**Requirement**
Across the material below, how many lines contain the word "that"? Respond with the number only.

**Supplied entries**
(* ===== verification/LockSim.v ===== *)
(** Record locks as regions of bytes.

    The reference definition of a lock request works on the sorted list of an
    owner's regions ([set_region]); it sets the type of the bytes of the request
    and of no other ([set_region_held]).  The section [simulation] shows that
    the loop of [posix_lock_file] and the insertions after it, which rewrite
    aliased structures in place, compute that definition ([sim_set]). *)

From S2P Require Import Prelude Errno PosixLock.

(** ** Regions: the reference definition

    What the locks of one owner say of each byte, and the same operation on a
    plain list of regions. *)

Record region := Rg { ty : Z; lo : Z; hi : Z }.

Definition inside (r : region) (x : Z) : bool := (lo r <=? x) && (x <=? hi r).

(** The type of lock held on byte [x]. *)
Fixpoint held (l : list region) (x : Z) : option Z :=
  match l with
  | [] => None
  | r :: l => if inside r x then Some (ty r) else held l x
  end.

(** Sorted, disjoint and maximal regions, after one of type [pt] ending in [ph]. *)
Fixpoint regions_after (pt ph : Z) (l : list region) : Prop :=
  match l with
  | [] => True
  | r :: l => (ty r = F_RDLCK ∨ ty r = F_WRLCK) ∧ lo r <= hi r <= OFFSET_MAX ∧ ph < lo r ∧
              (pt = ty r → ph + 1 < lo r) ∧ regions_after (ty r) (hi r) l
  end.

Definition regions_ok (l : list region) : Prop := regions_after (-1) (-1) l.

**Task answer**
2